[YOUR ASSIGNMENT]: Would you reproduce exactly the lines below from the one holding "capacity_floor : CommitVersion;" through the one holding "max_versions_per_path := DEFAULT_MAX_RETAINED_VERSIONS_PER_PATH;", inclusive, and no others?
........
(* ===== verification/FsHistory.v ===== *)
(** * The versioned documents

    Models the multi-version history of [FirestoreState] in
    [crates/fireemu-core-firestore/src/store.rs]: the retained versions of every path, the commit
    times, the floors, the accounting of their usage, the index of what a compaction can reclaim,
    and the reads at a version or at a time. *)
From S2P Require Import Prelude Time Text FsDocPath FsSize FsDocument FsListing FsUsage.
#[local] Set Warnings "-register-all".

Definition READ_TIME_RETENTION_SECONDS : Z := 3600.
Definition DEFAULT_MAX_RETAINED_VERSIONS_PER_PATH : nat := 1024.

(** Reclaimable usage at one version and floor. *)
Record CompactionForecast := { f_version : CommitVersion; f_floor : CommitVersion; reclaimed : HistoryUsage }.

(** The fields of [FirestoreState] that hold the retained versions. *)
Record Documents := {
  history : gmap DocumentPath Versions;
  current_version : CommitVersion;
  last_commit_time : option LogicalInstant;
  commit_times : list (CommitVersion * LogicalInstant);
  compaction_floor : CommitVersion;
  capacity_floor : CommitVersion;
  max_versions_per_path : nat;
  history_limits : HistoryLimits;
  history_usage : HistoryUsage;
  history_accounting_exact : bool;
  compaction_forecast : option CompactionForecast;
  compactable : gmap DocumentPath CommitVersion;
  reclaim_thresholds : gset (CommitVersion * DocumentPath) }.

Definition no_documents : Documents :=
  {| history := ∅; current_version := 0; last_commit_time := None; commit_times := []; compaction_floor := 0; capacity_floor := 0;
     max_versions_per_path := DEFAULT_MAX_RETAINED_VERSIONS_PER_PATH; history_limits := default_history_limits; history_usage := no_usage; history_accounting_exact := true;
     compaction_forecast := None; compactable := ∅; reclaim_thresholds := ∅ |}.

(** Assignments to the fields. *)
Definition set_history (h : gmap DocumentPath Versions) (d : Documents) : Documents :=
  {| history := h; current_version := current_version d; last_commit_time := last_commit_time d; commit_times := commit_times d; compaction_floor := compaction_floor d;
     capacity_floor := capacity_floor d; max_versions_per_path := max_versions_per_path d; history_limits := history_limits d; history_usage := history_usage d;
     history_accounting_exact := history_accounting_exact d; compaction_forecast := compaction_forecast d; compactable := compactable d; reclaim_thresholds := reclaim_thresholds d |}.

Definition set_times (version : CommitVersion) (last : option LogicalInstant) (times : list (CommitVersion * LogicalInstant)) (d : Documents) : Documents :=
  {| history := history d; current_version := version; last_commit_time := last; commit_times := times; compaction_floor := compaction_floor d;
     capacity_floor := capacity_floor d; max_versions_per_path := max_versions_per_path d; history_limits := history_limits d; history_usage := history_usage d;
     history_accounting_exact := history_accounting_exact d; compaction_forecast := compaction_forecast d; compactable := compactable d; reclaim_thresholds := reclaim_thresholds d |}.

Definition set_floors (compaction capacity : CommitVersion) (d : Documents) : Documents :=
  {| history := history d; current_version := current_version d; last_commit_time := last_commit_time d; commit_times := commit_times d; compaction_floor := compaction;
     capacity_floor := capacity; max_versions_per_path := max_versions_per_path d; history_limits := history_limits d; history_usage := history_usage d;
     history_accounting_exact := history_accounting_exact d; compaction_forecast := compaction_forecast d; compactable := compactable d; reclaim_thresholds := reclaim_thresholds d |}.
........
[RESULT FOR THIS TASK]:
  capacity_floor : CommitVersion;
  max_versions_per_path : nat;
  history_limits : HistoryLimits;
  history_usage : HistoryUsage;
  history_accounting_exact : bool;
  compaction_forecast : option CompactionForecast;
  compactable : gmap DocumentPath CommitVersion;
  reclaim_thresholds : gset (CommitVersion * DocumentPath) }.

Definition no_documents : Documents :=
  {| history := ∅; current_version := 0; last_commit_time := None; commit_times := []; compaction_floor := 0; capacity_floor := 0;
     max_versions_per_path := DEFAULT_MAX_RETAINED_VERSIONS_PER_PATH; history_limits := default_history_limits; history_usage := no_usage; history_accounting_exact := true;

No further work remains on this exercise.